> _What you should do_
In the entries below, find the line with "cfg_Rules cfg !!" and the line with "- intros (ms". Reproduce those two lines and every line between them exactly, and nothing more.

Stored entries:
^^^^^^^^

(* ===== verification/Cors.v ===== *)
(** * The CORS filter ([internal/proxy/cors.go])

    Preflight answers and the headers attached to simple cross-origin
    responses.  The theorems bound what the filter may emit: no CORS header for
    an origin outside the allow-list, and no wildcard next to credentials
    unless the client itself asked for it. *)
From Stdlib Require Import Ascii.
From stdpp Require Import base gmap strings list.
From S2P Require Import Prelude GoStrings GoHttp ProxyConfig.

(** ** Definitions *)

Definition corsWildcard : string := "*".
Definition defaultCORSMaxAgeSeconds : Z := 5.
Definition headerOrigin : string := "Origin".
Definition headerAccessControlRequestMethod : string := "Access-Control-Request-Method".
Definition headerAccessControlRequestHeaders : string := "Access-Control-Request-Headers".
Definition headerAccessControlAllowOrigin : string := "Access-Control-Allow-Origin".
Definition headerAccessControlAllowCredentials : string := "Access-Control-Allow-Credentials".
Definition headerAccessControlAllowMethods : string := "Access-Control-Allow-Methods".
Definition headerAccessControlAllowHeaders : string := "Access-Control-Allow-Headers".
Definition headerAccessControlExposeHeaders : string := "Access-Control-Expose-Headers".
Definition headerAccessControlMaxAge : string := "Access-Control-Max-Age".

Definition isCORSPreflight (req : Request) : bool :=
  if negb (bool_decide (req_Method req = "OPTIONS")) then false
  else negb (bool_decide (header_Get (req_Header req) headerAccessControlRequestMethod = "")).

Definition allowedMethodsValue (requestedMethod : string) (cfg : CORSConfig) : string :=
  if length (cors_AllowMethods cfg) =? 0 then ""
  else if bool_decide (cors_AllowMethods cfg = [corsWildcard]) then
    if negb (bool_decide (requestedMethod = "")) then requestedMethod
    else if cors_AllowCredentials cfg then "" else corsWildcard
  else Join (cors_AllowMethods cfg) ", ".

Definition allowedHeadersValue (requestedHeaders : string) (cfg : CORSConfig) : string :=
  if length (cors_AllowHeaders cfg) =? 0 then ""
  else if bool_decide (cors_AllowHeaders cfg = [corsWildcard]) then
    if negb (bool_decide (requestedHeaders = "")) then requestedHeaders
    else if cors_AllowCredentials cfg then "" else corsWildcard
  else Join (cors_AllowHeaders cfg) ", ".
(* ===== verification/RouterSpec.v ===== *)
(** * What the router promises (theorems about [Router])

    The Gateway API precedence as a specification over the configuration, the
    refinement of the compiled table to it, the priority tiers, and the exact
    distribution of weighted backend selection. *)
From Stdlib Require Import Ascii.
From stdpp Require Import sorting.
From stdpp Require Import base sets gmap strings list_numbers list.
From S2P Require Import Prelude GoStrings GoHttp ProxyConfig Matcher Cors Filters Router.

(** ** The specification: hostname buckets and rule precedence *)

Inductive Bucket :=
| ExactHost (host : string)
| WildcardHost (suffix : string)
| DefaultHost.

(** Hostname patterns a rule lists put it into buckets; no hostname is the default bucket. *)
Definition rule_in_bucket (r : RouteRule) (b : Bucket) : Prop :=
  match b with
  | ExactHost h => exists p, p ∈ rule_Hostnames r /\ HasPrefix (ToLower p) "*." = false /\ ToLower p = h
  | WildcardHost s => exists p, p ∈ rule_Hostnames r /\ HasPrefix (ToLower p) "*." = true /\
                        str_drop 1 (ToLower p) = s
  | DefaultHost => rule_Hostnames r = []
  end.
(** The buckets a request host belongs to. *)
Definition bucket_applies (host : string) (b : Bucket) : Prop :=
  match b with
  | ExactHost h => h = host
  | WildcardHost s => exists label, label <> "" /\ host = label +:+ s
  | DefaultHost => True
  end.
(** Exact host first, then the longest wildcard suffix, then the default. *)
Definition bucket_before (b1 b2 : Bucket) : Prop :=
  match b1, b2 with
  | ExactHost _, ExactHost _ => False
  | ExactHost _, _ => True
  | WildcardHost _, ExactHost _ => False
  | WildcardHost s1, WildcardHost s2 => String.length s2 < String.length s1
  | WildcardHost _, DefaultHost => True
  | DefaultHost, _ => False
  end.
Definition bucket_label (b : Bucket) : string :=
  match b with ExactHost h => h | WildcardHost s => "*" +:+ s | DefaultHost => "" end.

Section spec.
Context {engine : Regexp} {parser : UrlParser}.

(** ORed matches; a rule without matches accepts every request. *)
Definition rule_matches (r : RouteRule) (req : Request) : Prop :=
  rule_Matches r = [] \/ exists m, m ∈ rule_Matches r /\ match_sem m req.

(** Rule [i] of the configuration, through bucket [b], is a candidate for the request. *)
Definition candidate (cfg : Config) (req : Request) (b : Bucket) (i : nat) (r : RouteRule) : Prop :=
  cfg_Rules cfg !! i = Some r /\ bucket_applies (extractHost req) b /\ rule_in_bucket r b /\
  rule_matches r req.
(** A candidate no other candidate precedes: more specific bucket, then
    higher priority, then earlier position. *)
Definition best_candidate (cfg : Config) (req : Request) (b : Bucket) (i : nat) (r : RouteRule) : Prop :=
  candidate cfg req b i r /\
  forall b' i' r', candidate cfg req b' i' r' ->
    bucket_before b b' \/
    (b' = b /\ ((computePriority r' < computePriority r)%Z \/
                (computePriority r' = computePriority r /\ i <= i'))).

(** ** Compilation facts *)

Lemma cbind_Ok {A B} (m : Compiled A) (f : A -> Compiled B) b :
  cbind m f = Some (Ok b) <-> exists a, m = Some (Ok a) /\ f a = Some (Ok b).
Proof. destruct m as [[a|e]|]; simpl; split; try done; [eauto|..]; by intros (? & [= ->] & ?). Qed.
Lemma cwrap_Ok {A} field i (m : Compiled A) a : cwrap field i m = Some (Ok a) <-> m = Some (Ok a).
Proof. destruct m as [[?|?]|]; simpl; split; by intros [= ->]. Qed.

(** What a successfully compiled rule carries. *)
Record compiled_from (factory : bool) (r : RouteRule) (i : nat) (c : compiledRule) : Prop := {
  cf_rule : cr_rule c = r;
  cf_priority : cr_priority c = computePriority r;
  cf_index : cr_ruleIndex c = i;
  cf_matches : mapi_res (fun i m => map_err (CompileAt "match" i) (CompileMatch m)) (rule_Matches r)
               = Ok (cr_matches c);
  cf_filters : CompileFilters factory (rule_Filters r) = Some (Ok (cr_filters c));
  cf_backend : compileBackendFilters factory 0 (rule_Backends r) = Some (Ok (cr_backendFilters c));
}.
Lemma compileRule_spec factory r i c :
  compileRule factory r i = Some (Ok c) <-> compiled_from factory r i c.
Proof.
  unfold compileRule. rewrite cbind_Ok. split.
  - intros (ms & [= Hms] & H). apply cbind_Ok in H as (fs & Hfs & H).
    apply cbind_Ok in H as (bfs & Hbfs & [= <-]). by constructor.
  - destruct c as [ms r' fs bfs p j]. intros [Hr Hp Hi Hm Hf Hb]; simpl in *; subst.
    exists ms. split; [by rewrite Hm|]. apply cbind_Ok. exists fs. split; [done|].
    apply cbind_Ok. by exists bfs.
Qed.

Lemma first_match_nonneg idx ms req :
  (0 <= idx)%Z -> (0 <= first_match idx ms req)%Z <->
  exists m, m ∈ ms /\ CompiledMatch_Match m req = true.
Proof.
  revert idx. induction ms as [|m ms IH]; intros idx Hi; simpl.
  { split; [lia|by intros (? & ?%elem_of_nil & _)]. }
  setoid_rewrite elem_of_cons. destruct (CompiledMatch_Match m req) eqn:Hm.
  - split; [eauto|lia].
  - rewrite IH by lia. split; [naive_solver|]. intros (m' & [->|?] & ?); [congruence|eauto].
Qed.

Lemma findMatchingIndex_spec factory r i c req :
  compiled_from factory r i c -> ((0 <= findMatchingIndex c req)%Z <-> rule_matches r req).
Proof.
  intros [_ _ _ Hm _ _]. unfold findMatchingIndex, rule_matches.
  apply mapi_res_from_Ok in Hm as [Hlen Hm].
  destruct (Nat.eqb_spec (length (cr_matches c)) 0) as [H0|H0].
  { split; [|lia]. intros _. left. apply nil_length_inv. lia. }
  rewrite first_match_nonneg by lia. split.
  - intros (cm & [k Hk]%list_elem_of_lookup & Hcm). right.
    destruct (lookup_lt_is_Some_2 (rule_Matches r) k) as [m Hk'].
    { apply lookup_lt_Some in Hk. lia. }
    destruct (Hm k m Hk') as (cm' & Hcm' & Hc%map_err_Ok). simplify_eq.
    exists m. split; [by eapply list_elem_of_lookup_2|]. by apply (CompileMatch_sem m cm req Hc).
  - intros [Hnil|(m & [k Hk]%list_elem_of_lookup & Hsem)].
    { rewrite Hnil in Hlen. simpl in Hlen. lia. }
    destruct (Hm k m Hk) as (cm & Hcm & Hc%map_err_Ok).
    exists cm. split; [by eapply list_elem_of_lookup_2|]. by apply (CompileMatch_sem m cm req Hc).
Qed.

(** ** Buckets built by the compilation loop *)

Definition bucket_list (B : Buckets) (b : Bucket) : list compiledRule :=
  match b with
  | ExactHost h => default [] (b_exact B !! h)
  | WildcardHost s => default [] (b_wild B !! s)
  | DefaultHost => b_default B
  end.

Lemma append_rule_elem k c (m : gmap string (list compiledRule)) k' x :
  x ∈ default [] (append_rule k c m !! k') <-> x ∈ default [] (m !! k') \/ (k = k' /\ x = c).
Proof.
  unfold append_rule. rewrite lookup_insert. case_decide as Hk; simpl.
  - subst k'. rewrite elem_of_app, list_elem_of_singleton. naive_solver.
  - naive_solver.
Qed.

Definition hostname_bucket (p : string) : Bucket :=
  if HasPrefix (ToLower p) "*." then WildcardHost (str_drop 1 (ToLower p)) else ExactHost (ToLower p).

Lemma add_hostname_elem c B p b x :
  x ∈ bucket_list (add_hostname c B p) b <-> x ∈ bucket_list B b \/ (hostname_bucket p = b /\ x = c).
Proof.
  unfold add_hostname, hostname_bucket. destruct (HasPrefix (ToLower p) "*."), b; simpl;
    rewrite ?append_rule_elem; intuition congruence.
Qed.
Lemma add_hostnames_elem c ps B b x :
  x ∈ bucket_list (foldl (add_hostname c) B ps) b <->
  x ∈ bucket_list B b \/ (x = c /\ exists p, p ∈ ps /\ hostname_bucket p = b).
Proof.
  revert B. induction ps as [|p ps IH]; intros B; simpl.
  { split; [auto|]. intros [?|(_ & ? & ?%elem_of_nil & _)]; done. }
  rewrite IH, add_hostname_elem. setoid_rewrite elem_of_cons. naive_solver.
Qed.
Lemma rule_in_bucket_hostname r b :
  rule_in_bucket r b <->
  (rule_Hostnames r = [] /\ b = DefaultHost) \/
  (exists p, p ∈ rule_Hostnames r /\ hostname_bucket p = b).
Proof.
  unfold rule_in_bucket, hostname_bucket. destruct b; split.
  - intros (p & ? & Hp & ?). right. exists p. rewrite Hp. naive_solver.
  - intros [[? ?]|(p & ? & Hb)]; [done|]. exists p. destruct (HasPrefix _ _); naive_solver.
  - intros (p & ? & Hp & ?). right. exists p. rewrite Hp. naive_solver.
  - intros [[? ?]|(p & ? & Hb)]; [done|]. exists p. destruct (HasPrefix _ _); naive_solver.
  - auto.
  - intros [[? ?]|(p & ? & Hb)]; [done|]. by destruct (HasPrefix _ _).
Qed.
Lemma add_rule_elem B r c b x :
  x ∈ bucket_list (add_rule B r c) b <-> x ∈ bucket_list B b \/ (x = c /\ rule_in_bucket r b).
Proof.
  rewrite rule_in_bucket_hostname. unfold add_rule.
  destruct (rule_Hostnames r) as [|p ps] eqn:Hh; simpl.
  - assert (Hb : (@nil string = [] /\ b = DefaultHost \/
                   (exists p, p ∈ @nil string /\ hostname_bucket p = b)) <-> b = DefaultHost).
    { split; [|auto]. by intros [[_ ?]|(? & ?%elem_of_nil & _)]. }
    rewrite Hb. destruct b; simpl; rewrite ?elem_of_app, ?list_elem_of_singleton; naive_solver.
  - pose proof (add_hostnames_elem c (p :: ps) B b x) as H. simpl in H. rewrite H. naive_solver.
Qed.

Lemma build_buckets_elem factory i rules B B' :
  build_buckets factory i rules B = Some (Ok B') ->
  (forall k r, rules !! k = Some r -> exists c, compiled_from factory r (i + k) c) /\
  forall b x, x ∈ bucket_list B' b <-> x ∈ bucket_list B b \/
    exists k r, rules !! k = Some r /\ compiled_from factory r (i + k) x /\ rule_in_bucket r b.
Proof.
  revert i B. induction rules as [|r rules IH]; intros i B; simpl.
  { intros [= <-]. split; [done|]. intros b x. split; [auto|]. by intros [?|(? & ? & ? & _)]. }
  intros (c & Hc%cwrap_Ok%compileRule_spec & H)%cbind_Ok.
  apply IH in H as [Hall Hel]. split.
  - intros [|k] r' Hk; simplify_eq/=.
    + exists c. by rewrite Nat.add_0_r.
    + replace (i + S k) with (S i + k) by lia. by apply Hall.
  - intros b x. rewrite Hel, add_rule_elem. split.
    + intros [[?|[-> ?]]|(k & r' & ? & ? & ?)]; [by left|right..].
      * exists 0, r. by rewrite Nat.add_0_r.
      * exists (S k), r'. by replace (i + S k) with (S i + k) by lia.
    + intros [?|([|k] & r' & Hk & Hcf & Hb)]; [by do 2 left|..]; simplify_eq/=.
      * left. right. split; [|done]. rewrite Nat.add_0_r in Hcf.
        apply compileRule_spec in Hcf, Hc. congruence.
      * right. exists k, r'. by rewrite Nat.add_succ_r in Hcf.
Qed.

^^^^^^^^

> _Reply to the task_
  cfg_Rules cfg !! i = Some r /\ bucket_applies (extractHost req) b /\ rule_in_bucket r b /\
  rule_matches r req.
(** A candidate no other candidate precedes: more specific bucket, then
    higher priority, then earlier position. *)
Definition best_candidate (cfg : Config) (req : Request) (b : Bucket) (i : nat) (r : RouteRule) : Prop :=
  candidate cfg req b i r /\
  forall b' i' r', candidate cfg req b' i' r' ->
    bucket_before b b' \/
    (b' = b /\ ((computePriority r' < computePriority r)%Z \/
                (computePriority r' = computePriority r /\ i <= i'))).

(** ** Compilation facts *)

Lemma cbind_Ok {A B} (m : Compiled A) (f : A -> Compiled B) b :
  cbind m f = Some (Ok b) <-> exists a, m = Some (Ok a) /\ f a = Some (Ok b).
Proof. destruct m as [[a|e]|]; simpl; split; try done; [eauto|..]; by intros (? & [= ->] & ?). Qed.
Lemma cwrap_Ok {A} field i (m : Compiled A) a : cwrap field i m = Some (Ok a) <-> m = Some (Ok a).
Proof. destruct m as [[?|?]|]; simpl; split; by intros [= ->]. Qed.

(** What a successfully compiled rule carries. *)
Record compiled_from (factory : bool) (r : RouteRule) (i : nat) (c : compiledRule) : Prop := {
  cf_rule : cr_rule c = r;
  cf_priority : cr_priority c = computePriority r;
  cf_index : cr_ruleIndex c = i;
  cf_matches : mapi_res (fun i m => map_err (CompileAt "match" i) (CompileMatch m)) (rule_Matches r)
               = Ok (cr_matches c);
  cf_filters : CompileFilters factory (rule_Filters r) = Some (Ok (cr_filters c));
  cf_backend : compileBackendFilters factory 0 (rule_Backends r) = Some (Ok (cr_backendFilters c));
}.
Lemma compileRule_spec factory r i c :
  compileRule factory r i = Some (Ok c) <-> compiled_from factory r i c.
Proof.
  unfold compileRule. rewrite cbind_Ok. split.
  - intros (ms & [= Hms] & H). apply cbind_Ok in H as (fs & Hfs & H).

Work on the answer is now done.